▶ ASSIGNED TASK:
Starting with the line that contains "match renderCall faces" and stopping after the line that contains "let '(a', o) := animate a inp in", copy the entries below exactly. Include nothing else.

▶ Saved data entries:
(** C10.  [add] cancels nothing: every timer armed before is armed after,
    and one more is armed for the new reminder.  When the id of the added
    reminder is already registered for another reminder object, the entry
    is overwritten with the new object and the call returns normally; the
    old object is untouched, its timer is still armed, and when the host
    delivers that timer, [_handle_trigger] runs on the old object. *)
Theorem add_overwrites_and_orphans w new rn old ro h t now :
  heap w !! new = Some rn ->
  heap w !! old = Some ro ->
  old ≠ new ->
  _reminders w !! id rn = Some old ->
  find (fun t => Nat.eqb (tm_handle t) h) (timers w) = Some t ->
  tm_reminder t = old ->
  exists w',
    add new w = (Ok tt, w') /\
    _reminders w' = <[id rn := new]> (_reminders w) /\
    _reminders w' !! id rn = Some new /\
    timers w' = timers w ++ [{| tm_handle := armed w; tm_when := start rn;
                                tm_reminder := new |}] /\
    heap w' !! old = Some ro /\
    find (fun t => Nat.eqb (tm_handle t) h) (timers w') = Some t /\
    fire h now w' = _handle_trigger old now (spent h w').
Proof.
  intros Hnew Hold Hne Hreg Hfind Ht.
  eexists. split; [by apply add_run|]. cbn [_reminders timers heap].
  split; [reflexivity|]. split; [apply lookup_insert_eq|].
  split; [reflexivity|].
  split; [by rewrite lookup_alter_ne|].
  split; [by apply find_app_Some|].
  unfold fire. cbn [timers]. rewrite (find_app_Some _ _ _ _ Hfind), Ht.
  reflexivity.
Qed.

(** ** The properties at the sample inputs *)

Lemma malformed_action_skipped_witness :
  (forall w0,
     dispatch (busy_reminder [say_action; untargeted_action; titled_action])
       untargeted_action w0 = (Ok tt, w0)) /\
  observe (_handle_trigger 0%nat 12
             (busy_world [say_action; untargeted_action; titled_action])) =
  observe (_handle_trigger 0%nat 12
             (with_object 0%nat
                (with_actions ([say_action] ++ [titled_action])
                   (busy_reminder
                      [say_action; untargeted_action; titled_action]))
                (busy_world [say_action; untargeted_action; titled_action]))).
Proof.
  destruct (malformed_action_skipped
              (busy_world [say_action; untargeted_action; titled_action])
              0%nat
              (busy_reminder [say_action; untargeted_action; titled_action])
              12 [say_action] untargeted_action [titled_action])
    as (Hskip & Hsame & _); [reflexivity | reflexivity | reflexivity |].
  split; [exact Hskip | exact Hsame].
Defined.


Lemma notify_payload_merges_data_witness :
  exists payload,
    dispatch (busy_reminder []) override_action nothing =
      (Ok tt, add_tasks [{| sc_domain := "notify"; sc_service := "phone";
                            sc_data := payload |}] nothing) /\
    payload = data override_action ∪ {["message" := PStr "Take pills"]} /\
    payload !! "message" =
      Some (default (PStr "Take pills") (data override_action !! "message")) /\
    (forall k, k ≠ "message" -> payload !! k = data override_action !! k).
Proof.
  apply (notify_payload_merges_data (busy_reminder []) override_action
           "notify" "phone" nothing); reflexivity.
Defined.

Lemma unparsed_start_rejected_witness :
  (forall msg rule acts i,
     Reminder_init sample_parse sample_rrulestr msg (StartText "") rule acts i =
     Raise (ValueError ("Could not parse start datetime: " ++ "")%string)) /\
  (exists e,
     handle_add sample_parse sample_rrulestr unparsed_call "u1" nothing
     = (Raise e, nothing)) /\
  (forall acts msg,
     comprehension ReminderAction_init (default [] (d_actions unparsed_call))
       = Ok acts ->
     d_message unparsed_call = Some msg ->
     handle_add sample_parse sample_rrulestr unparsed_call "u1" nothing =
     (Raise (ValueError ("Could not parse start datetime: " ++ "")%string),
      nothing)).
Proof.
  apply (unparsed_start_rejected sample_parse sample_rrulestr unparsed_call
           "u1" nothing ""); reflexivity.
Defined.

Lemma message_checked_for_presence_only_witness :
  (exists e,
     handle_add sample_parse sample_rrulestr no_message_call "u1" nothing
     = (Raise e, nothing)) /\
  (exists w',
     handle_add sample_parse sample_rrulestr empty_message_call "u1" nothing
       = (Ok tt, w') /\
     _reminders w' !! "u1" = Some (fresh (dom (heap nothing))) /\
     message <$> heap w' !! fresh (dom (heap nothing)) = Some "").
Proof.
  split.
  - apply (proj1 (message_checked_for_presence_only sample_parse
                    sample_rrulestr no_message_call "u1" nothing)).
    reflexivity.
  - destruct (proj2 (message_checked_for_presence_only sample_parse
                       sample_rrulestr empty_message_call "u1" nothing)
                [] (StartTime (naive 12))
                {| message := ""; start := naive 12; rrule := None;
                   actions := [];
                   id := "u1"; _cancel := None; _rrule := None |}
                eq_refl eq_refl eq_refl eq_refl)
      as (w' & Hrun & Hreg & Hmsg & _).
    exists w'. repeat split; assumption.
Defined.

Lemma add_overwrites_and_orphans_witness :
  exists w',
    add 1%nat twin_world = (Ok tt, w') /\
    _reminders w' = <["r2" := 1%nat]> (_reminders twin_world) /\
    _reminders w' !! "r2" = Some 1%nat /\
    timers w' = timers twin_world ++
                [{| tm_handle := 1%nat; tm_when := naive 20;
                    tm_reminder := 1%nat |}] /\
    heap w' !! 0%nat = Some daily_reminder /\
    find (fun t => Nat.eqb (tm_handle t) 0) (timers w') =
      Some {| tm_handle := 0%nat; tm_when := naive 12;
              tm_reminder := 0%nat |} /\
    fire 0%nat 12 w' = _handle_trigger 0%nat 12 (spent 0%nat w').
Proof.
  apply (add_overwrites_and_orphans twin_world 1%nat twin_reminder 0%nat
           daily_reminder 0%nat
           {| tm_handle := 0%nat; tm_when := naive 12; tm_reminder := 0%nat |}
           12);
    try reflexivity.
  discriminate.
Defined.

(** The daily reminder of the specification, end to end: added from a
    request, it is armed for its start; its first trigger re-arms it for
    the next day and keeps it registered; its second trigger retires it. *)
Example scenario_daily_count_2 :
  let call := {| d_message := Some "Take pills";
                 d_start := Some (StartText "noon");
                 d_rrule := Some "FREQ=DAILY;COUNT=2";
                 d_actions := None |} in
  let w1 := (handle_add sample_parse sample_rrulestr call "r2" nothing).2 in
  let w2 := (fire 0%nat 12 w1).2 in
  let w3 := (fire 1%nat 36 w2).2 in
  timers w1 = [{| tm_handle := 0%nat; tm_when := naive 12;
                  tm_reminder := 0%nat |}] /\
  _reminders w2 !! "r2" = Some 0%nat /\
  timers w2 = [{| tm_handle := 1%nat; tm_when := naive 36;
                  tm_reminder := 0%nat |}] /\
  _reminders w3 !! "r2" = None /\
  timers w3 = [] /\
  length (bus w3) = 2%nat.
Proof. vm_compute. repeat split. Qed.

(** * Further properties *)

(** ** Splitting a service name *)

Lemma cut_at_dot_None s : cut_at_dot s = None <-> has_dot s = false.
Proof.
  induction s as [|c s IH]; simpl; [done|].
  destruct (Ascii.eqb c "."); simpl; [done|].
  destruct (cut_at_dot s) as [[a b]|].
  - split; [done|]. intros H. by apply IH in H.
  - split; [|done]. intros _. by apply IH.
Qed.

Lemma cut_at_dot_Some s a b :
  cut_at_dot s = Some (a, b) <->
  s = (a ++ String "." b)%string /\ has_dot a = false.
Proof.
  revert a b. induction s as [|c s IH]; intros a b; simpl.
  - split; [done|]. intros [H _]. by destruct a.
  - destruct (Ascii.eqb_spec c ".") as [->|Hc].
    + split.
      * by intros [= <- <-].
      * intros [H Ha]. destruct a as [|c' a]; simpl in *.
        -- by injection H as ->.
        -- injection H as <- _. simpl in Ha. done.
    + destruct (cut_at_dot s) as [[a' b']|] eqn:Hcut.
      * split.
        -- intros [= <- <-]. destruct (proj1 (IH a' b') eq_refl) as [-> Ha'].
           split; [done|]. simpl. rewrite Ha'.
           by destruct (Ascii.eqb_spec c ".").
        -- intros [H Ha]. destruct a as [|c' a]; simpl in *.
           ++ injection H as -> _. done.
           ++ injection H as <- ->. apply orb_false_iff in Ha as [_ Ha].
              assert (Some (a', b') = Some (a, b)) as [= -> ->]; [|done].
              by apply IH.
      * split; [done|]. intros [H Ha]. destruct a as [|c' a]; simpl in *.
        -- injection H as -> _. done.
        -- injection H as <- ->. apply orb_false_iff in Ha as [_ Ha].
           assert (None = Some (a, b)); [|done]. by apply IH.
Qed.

...

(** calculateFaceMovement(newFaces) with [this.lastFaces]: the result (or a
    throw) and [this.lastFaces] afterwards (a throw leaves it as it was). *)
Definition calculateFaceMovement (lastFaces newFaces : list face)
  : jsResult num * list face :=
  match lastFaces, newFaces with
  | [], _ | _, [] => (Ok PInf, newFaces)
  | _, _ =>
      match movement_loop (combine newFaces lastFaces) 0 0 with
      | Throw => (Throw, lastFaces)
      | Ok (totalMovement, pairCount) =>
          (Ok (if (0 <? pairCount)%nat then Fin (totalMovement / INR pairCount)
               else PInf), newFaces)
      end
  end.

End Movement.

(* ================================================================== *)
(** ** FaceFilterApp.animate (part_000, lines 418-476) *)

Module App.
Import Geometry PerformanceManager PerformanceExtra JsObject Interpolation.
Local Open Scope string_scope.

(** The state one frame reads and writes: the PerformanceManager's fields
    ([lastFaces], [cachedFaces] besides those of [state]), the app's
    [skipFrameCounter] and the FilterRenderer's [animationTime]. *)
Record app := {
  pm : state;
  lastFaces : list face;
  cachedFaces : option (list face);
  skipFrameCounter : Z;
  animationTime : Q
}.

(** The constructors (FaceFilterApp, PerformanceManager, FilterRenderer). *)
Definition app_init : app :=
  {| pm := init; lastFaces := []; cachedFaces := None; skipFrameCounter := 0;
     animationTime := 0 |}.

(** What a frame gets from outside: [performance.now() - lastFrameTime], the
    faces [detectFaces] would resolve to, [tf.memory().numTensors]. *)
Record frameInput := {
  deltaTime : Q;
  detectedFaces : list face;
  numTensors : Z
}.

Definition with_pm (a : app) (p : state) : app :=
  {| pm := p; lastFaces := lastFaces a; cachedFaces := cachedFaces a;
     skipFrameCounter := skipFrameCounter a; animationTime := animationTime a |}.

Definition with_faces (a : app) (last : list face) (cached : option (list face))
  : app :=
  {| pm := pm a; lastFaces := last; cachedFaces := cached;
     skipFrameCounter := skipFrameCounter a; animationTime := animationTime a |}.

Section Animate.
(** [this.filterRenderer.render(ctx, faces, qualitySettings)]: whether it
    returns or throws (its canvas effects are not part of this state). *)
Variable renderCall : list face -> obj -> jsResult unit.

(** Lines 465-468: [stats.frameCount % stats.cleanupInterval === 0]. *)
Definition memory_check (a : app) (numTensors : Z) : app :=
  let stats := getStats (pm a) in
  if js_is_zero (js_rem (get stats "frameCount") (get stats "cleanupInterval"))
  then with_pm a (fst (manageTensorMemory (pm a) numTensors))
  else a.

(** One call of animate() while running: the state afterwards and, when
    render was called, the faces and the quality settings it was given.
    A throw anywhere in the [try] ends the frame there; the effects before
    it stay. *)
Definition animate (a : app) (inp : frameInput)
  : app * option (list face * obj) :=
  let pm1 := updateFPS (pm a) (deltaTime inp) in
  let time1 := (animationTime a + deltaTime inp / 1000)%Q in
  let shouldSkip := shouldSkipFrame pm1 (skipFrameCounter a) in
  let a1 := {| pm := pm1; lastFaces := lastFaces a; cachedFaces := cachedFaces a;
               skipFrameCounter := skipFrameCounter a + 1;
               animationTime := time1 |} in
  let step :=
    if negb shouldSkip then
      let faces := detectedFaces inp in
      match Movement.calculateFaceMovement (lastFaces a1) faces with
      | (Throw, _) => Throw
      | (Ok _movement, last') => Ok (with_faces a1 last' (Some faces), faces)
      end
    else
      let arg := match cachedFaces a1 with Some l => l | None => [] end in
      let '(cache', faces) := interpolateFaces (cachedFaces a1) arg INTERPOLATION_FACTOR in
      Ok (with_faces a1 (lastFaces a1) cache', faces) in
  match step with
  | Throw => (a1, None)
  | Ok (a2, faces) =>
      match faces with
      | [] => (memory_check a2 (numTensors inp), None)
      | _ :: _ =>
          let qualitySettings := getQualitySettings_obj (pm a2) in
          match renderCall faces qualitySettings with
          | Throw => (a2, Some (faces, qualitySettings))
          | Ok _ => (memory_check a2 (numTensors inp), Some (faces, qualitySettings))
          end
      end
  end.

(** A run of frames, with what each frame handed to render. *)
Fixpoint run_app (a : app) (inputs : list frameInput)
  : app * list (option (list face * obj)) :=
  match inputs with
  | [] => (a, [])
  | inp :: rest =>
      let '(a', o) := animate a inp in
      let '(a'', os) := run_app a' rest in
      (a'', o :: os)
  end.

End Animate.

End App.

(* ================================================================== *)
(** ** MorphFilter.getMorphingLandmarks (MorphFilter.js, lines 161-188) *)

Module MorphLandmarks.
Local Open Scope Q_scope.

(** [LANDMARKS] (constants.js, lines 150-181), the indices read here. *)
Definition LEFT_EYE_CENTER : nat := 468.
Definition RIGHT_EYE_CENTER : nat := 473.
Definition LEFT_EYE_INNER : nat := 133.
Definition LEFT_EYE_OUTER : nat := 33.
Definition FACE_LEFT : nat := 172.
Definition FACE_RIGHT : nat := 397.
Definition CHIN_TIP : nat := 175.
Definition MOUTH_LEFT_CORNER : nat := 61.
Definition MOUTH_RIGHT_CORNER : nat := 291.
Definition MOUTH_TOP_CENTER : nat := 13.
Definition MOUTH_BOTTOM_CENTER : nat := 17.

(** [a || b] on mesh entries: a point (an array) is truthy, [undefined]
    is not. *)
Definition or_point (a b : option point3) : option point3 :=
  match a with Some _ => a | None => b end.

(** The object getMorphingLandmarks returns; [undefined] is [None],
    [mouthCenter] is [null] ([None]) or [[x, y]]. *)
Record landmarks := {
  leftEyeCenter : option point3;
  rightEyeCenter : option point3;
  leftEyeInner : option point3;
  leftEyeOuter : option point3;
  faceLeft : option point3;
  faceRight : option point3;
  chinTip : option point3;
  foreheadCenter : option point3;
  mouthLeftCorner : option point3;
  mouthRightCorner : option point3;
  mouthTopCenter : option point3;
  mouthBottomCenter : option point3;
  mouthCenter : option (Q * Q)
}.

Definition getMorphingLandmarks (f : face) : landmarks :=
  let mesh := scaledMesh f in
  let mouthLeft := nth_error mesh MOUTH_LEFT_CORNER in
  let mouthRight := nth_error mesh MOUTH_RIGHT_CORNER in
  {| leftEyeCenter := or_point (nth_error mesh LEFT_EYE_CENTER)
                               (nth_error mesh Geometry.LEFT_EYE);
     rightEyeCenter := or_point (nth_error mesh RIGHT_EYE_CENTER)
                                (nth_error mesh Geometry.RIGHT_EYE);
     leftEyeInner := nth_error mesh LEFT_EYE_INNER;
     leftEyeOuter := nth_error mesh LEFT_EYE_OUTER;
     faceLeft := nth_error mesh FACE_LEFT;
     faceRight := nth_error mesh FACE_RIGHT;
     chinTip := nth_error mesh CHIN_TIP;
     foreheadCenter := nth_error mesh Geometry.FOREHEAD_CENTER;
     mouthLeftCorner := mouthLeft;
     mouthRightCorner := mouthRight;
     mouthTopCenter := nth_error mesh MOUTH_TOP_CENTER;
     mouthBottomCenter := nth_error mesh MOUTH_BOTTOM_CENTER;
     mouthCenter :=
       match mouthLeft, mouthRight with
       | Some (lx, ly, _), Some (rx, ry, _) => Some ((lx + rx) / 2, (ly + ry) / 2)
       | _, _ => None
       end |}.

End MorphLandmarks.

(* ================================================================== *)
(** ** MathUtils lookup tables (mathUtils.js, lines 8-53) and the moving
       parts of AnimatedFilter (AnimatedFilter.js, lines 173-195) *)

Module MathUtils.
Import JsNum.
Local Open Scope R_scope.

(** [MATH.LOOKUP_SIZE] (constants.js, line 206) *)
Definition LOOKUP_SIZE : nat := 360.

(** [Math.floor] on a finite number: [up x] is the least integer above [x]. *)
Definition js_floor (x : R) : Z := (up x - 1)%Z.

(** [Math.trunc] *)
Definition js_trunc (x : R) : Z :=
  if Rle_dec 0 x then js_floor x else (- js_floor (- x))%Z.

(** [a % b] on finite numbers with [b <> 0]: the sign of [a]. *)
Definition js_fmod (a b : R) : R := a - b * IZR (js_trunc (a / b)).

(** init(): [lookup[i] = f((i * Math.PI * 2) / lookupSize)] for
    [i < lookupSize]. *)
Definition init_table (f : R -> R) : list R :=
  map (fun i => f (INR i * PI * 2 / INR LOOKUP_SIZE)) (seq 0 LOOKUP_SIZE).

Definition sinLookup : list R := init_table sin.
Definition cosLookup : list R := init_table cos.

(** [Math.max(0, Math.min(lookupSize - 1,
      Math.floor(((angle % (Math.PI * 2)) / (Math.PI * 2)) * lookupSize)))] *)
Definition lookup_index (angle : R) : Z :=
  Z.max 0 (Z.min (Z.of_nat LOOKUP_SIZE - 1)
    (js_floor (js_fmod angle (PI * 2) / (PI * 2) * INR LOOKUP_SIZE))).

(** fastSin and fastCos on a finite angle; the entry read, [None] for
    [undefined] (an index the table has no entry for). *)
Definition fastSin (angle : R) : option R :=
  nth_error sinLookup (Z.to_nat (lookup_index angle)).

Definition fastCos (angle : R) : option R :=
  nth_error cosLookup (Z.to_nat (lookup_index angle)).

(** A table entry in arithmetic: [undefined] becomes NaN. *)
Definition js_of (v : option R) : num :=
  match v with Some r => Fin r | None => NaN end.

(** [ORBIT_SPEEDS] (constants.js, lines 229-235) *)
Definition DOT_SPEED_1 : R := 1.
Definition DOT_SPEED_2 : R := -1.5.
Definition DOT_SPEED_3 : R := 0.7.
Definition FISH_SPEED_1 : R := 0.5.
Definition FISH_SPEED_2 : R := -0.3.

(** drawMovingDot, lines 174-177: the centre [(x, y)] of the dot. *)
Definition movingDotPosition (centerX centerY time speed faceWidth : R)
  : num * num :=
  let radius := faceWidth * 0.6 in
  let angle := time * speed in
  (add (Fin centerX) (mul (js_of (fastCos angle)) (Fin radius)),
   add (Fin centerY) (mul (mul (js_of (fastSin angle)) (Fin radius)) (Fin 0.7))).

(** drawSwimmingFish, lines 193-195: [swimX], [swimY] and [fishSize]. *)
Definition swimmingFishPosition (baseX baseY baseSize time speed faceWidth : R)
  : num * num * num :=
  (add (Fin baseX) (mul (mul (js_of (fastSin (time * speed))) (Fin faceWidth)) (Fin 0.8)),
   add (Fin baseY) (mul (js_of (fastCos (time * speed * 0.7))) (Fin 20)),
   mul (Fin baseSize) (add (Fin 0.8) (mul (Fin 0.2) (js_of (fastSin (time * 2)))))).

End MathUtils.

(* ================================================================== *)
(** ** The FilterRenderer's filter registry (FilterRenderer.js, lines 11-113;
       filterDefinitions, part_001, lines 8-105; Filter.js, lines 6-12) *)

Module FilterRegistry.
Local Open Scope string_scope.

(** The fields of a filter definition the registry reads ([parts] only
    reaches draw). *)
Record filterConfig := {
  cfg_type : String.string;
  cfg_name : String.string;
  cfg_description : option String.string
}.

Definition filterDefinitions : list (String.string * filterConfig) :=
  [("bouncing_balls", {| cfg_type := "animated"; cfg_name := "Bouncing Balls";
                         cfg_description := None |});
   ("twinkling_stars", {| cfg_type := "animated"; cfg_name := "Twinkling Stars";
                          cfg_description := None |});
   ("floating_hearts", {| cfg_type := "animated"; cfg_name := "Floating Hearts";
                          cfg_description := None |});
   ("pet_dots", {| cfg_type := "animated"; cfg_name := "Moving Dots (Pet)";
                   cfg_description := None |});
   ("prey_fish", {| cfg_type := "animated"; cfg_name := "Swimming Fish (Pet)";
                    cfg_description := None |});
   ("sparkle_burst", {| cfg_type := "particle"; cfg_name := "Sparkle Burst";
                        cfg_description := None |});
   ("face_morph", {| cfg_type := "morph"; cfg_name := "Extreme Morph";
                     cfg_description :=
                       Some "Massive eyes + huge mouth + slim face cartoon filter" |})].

▶ RESULT OF THIS EXERCISE:
          match renderCall faces qualitySettings with
          | Throw => (a2, Some (faces, qualitySettings))
          | Ok _ => (memory_check a2 (numTensors inp), Some (faces, qualitySettings))
          end
      end
  end.

(** A run of frames, with what each frame handed to render. *)
Fixpoint run_app (a : app) (inputs : list frameInput)
  : app * list (option (list face * obj)) :=
  match inputs with
  | [] => (a, [])
  | inp :: rest =>
      let '(a', o) := animate a inp in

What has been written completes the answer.